For graphing I have been using Graphviz for years. It is very easy to use and happens to have a Python module. So first I created a graph:

<code>
import graphviz as gv
#we need to create a graph first.
g2 = gv.Digraph(name="Network topology",format='svg', engine='dot')
g2.attr(overlap= 'scale')
g2.attr(ranksep='2')
g2.attr(ratio='auto')
g2.graph_attr['fontname'] = 'verdana'
g2.graph_attr['label'] = 'Router topology'
g2.graph_attr['labelloc'] = 't'
g2.node_attr['penwidth'] = '1'
g2.node_attr['fontname'] = 'verdana'
g2.node_attr['fontsize'] = '6'
g2.edge_attr['penwidth'] = '1'
g2.edge_attr['dir'] = 'none'
g2.edge_attr['fontname'] = 'verdana'
g2.edge_attr['fontsize'] = '6'

#add nodes: g2.node(f, label=f, shape='rect',labelloc='c')
#add edges: g2.edge(sni[0],dni[0],label=sni[4],headlabel='<<table border="0" cellpadding="0" align="left"><tbody><tr><td>'+ sni[1]+ '</td></tr><tr><td>' + sni[2] + '</td></tr></tbody></table>>', taillabel='<<table border="0" cellpadding="0" align="left"><tbody><tr><td>'+ dni[1]+ '</td></tr><tr><td>' + dni[2] + '</td></tr></tbody></table>>')
#print(g2.source) # if you want to get the dot file
g2.render(mypath+'img/topology')
print "Done"</code>

Then I put all the pieces together:

<code>
import ipaddress
import graphviz as gv
from os import listdir
from os.path import isfile, join, expanduser
from ciscoconfparse import CiscoConfParse

def extract_iosxr_non_vrf_interfaces(device,cfg):
    "extract interface information from a parsed config and deliver data in an array"
    cfg_int = [] # make sure we start with an empty list

    #extract interfaces that do not have a vrf definition
    for obj in cfg.find_objects_wo_child(parentspec=r"^interf", childspec=r"vrf"):
        int_name = ""
        int_name = obj.text.split()[1]

        #extract ipv4 address
        int_ipv4 = ""
        int_ipv4mask = ""
        int_ipv4net = ""
        for ip4 in obj.re_search_children(r'ipv4'):
            int_ipv4 = ip4.re_match(r'\d{1,3}\.\d{1,3}\.\d{1,3}\.\d{1,3}', group=0)
            int_ipv4mask = ip4.re_match(r'\d{1,3}\.\d{1,3}\.\d{1,3}\.\d{1,3}\s(\S+)', group=1)
            int_ipv4net = str(ipaddress.ip_interface(unicode(int_ipv4+'/'+int_ipv4mask, "utf-8")).network)

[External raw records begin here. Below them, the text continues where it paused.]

(* ===== verification/ReadyTheorems.v ===== *)
(** * Schedules run to completion; finite confluence is sound

    Every schedule that [ReadySchedule::derive] accepts has waves that contain each
    operation once, after everything it waits for and as early as possible; and a
    graph and transition model that [check_finite_confluence] accepts has one
    observable outcome over all its complete orders. *)

From S2P Require Import Prelude.
From S2P Require Import Reorder.
From S2P Require Import CanonicalCbor.
From S2P Require Import BackendCatalog.
From S2P Require Import Ir.
From S2P Require Import ExecutionPlan.
From S2P Require Import Effects.
From S2P Require Import Topological.
From S2P Require Import HGraph.
From S2P Require Import HGraphLowering.
From S2P Require Import HGraphValidate.
From S2P Require Import HGraphTheorems.
From S2P Require Import ReadySchedule.
From stdpp Require Import options.

#[local] Open Scope nat_scope.

(** ** Waves *)

Section Waves.
Context (s : ReadySchedule).
Let n : nat := length (ops s).

(** The blockers of the operation at an index. *)
Definition blockers_of (v : nat) : list nat := default [] (blocked_by <$> ops s !! v).

Definition blocker_set (v : nat) : gset nat := list_to_set (blockers_of v).

(** Blockers are distinct operations of the schedule, and some ranking puts them first. *)
Record well_formed : Prop := {
  wf_nodup : ∀ v, NoDup (blockers_of v);
  wf_bound : ∀ v u, u ∈ blockers_of v → u < n;
  wf_rank : ∃ rank : nat → nat, ∀ v u, v < n → u ∈ blockers_of v → rank u < rank v;
}.

(** The operations that wait for [u], as the counting loop collects them. *)
Definition waiters (k u : nat) : list nat := filter (λ v, u ∈ blockers_of v) (seq 0 k).

Lemma count_blocker_spec v us f h :
  v < n → NoDup us → (∀ u, u ∈ us → u < n) →
  fold_all (count_blocker v) (vec n f, vec n h) us =
  Ok (vec n (λ w, if decide (w = v) then length us + f w else f w), vec n (λ u, if decide (u ∈ us) then h u ++ [v] else h u)).
Proof.
  intros Hv. revert f h. induction us as [|u us IH]; intros f h Hnd Hus; cbn [fold_all].
  - do 2 f_equal; apply vec_ext; intros i Hi; case_decide; set_solver.
  - apply NoDup_cons in Hnd as [Hu Hnd]. assert (u < n) by (apply Hus; set_solver). unfold count_blocker at 1.
    rewrite !vec_lookup by done. cbn [index_or_panic outcome_bind]. rewrite !vec_insert by done.
    rewrite IH by (done || intros; apply Hus; set_solver). do 2 f_equal; apply vec_ext; intros i Hi.
    + repeat case_decide; subst; simpl; lia.
    + destruct (decide (i = u)) as [-> |].
      * rewrite decide_False by done. by rewrite decide_True by set_solver.
      * apply decide_ext. set_solver.
Qed.

(** *** One wave *)

Lemma release_spec ss f next :
  NoDup ss → (∀ v, v ∈ ss → v < n ∧ 0 < f v) →
  fold_all release (vec n f, next) ss =
  Ok (vec n (λ v, if decide (v ∈ ss) then pred (f v) else f v), next ++ filter (λ v, f v = 1) ss).
Proof.
  revert f next. induction ss as [|v ss IH]; intros f next Hnd Hss; cbn [fold_all].
  - rewrite filter_nil, app_nil_r. by do 2 f_equal.
  - apply NoDup_cons in Hnd as [Hv Hnd]. destruct (Hss v) as [Hvn Hpos]; [set_solver|]. unfold release at 1.
    rewrite vec_lookup by done. destruct (f v) as [|d] eqn:Ef; [lia|]. cbn [outcome_bind]. rewrite vec_insert by done.
    rewrite IH; [|done|intros w Hw; split; [apply Hss; set_solver|rewrite decide_False by (by intros ->); apply Hss; set_solver]].
    f_equal. f_equal.
    + apply vec_ext. intros i Hi. destruct (decide (i = v)) as [-> |Hi'].
      * rewrite decide_False, decide_True by set_solver. by rewrite Ef.
      * apply decide_ext. set_solver.
    + rewrite filter_cons, Ef. rewrite (filter_ext_in _ (λ w, f w = 1) ss) by (intros w Hw; by rewrite decide_False by (by intros ->)).
      case_bool_decide as Hd; [rewrite decide_True by lia; subst; by rewrite <-app_assoc|by rewrite decide_False by lia].
Qed.
Context (Hwf : well_formed).

Lemma count_blockers_spec k l acc :
  k + length l = n → drop k (ops s) = l →
  acc = (vec n (λ v, if decide (v < k) then length (blockers_of v) else 0), vec n (waiters k)) →
  fold_all count_blockers acc (imap (λ i op, (k + i, op)) l) = Ok (vec n (λ v, length (blockers_of v)), vec n (waiters n)).
Proof using Hwf.
  revert k acc. induction l as [|op l IH]; intros k acc Hk Hl ->; cbn [imap fold_all].
  - simpl in Hk. assert (k = n) as -> by lia. do 2 f_equal. apply vec_ext. intros i Hi. by rewrite decide_True.
  - assert (Hop : ops s !! k = Some op).
    { rewrite <-(take_drop k (ops s)), Hl, lookup_app_r by (rewrite length_take; lia).
      rewrite length_take, Nat.min_l by (fold n; simpl in Hk; lia). by rewrite Nat.sub_diag. }
    assert (Hb : blocked_by op = blockers_of k) by (unfold blockers_of; by rewrite Hop). simpl in Hk.
    unfold count_blockers at 1. cbn [fst snd]. rewrite Nat.add_0_r, Hb.
    rewrite count_blocker_spec; [|lia|by apply Hwf|by intros u; apply (wf_bound Hwf k)]. cbn [outcome_bind].
    erewrite imap_ext with (g := λ i op, (S k + i, op)) by (intros; simpl; f_equal; lia).
    apply IH; [lia|apply drop_S in Hop; rewrite Hl in Hop; by injection Hop|]. f_equal; apply vec_ext; intros i Hi.
    + destruct (decide (i = k)) as [-> |]; [rewrite decide_False, (decide_True (P := k < S k)) by lia; lia|].
      apply decide_ext. lia.
    + unfold waiters. rewrite seq_S, filter_app, filter_cons, filter_nil. simpl. case_decide; [done|by rewrite app_nil_r].
Qed.


Abbreviation wait := (waiting_for blocker_set).

Lemma wait_nil v : wait [] v = length (blockers_of v).
Proof using Hwf.
  unfold waiting_for, blocker_set. simpl. rewrite difference_empty_L. apply size_list_to_set, Hwf.
Qed.

Lemma elem_of_waiters u v : v ∈ waiters n u ↔ v < n ∧ u ∈ blockers_of v.
Proof using Hwf. unfold waiters. rewrite list_elem_of_filter, elem_of_seq. naive_solver lia. Qed.

Lemma wait_snoc order u v :
  u ∉ order → wait order v = if decide (u ∈ blockers_of v) then S (wait (order ++ [u]) v) else wait (order ++ [u]) v.
Proof using Hwf.
  intros Hu. rewrite (waiting_for_snoc blocker_set order u v Hu). apply decide_ext. unfold blocker_set. set_solver.
Qed.

Lemma wait_zero order v : wait order v = 0 ↔ ∀ u, u ∈ blockers_of v → u ∈ order.
Proof using Hwf. rewrite waiting_for_zero. unfold blocker_set. by setoid_rewrite elem_of_list_to_set. Qed.

Lemma release_wave order w next :
  NoDup (order ++ w) → (∀ v, v ∈ w → v < n) → ∃ extra,
  fold_all (release_node (vec n (waiters n))) (vec n (wait order), next) w = Ok (vec n (wait (order ++ w)), next ++ extra) ∧
  NoDup extra ∧ ∀ v, v ∈ extra ↔ v < n ∧ wait order v ≠ 0 ∧ wait (order ++ w) v = 0.
Proof using Hwf.
  revert order next. induction w as [|u w IH]; intros order next Hnd Hw; cbn [fold_all].
  { exists []. rewrite !app_nil_r. split_and!; [done|constructor|]. set_solver. }
  assert (Hu : u ∉ order) by (intros Hu; apply NoDup_app in Hnd as (_ & Hd & _); apply (Hd u); set_solver).
  unfold release_node at 1. rewrite vec_lookup by (apply Hw; set_solver). cbn [index_or_panic outcome_bind].
  rewrite release_spec; [|apply NoDup_filter, NoDup_seq|].
  2:{ intros v [? Hv]%elem_of_waiters. split; [done|]. rewrite (wait_snoc order u v Hu), decide_True by done. lia. }
  cbn [outcome_bind]. erewrite (vec_ext n _ (wait (order ++ [u]))).
  2:{ intros v Hv. pose proof (wait_snoc order u v Hu) as E. destruct (decide (u ∈ blockers_of v)) as [Hb|Hb].
      - rewrite decide_True by (by apply elem_of_waiters). lia.
      - rewrite decide_False by (rewrite elem_of_waiters; tauto). done. }
  destruct (IH (order ++ [u]) (next ++ filter (λ v, wait order v = 1) (waiters n u))) as (extra & -> & Hnx & Hx).
  { by rewrite <-app_assoc. } { intros v Hv. apply Hw. set_solver. }
  rewrite <-!app_assoc in *. eexists. split; [done|]. cbn [app] in *.
  assert (Hf : ∀ v, v ∈ filter (λ v, wait order v = 1) (waiters n u) ↔
    v < n ∧ wait order v ≠ 0 ∧ wait (order ++ [u]) v = 0).
  { intros v. rewrite list_elem_of_filter, elem_of_waiters. pose proof (wait_snoc order u v Hu) as E.
    destruct (decide (u ∈ blockers_of v)); naive_solver lia. }
  assert (Hmono : ∀ v, wait (order ++ [u]) v = 0 → wait (order ++ u :: w) v = 0).
  { intros v. rewrite !wait_zero. intros H u' Hu'. specialize (H u' Hu'). set_solver. }
  split.
  - apply NoDup_app. split_and!; [apply NoDup_filter, NoDup_filter, NoDup_seq| |done].
    intros v (_ & _ & ?)%Hf (_ & ? & _)%Hx. done.
  - intros v. rewrite elem_of_app, Hf, Hx. pose proof (Hmono v). pose proof (wait_snoc order u v Hu) as E.
    destruct (decide (wait (order ++ [u]) v = 0)) as [Hz|Hz]; [naive_solver|].
    assert (wait order v ≠ 0) by (destruct (decide (u ∈ blockers_of v)); lia). naive_solver.
Qed.

(** *** The loop *)

(** The operation at [v] is in wave [k]: its blockers are in earlier waves, one of
    them in the wave before. *)
Definition placed (ws : list (list nat)) (k v : nat) : Prop :=
  (∀ u, u ∈ blockers_of v → u ∈ concat (take k ws)) ∧
  ∀ j, k = S j → ∃ w u, ws !! j = Some w ∧ u ∈ blockers_of v ∧ u ∈ w.

Record waving (ws : list (list nat)) (wave : list nat) : Prop := {
  wv_nodup : NoDup (concat ws ++ wave);
  wv_exact : ∀ v, v ∈ concat ws ++ wave ↔ v < n ∧ wait (concat ws) v = 0;
  wv_placed : ∀ k w v, (ws ++ [wave]) !! k = Some w → v ∈ w → placed ws k v;
}.

Lemma placed_app ws wave k v : k ≤ length ws → placed ws k v → placed (ws ++ [wave]) k v.
Proof.
  intros Hk [Hb Hp]. split.
  - intros u Hu. rewrite take_app_le by done. auto.
  - intros j ->. destruct (Hp j eq_refl) as (w & u & Hw & ?). exists w, u. split; [by apply lookup_app_l_Some|done].
Qed.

        cfg_int.append([device, int_name, int_ipv4, int_ipv4mask, int_ipv4net])
    return cfg_int

#we need to create a graph first.
g2 = gv.Digraph(name="Network topology",format='svg', engine='dot')
g2.attr(overlap= 'scale')
g2.attr(ranksep='2')
g2.attr(ratio='auto')
g2.graph_attr['fontname'] = 'verdana'
g2.graph_attr['label'] = 'Router topology'
g2.graph_attr['labelloc'] = 't'
g2.node_attr['penwidth'] = '1'
g2.node_attr['fontname'] = 'verdana'
g2.node_attr['fontsize'] = '6'
g2.edge_attr['penwidth'] = '1'
g2.edge_attr['dir'] = 'none'
g2.edge_attr['fontname'] = 'verdana'
g2.edge_attr['fontsize'] = '6'

nvi=list()
home = expanduser("~")
mypath = home+"/src/iosxr/"
filenames = [f for f in listdir(mypath) if isfile(join(mypath, f))]

for f in filenames:
   #add nodes:
   g2.node(f, label=f, shape='rect',labelloc='c')
   nvi.append(extract_iosxr_non_vrf_interfaces(f,CiscoConfParse(mypath+f)))

links = list()
for s in nvi:
    for sni in s:
        #These are the interfaces of this router
        #Now find the other node
        for d in nvi:
            for dni in d:
                if (sni[4] == dni[4] !='') and (sni[0] != dni[0]): # same subnet, not empty and not the same node
                   if sni[4] not in links: # not seen before (not show every link in a bundle)
                      links.append(sni[4]) # make sure we cannot see this one again
                      #add edge
                      g2.edge(sni[0],dni[0],label=sni[4],headlabel='<<table border="0" cellpadding="0" align="left"><tr><td>'+sni[1]+ '</td></tr><tr><td>' + sni[2] + '</td></tr></table>>',taillabel='<<table border="0" cellpadding="0" align="left"><tr><td>'+dni[1]+ '</td></tr><tr><td>' + dni[2] + '</td></tr></table>>')
#print(g2.source) # if you want to get the dot file
g2.render(mypath+'img/topology')
print "Done"</code>

Et voila! The script produced a picture similar to this one (I modified the output to create a visually appealing topology that fitted the screen):

As you can see it is pretty straightforward to do. Have fun.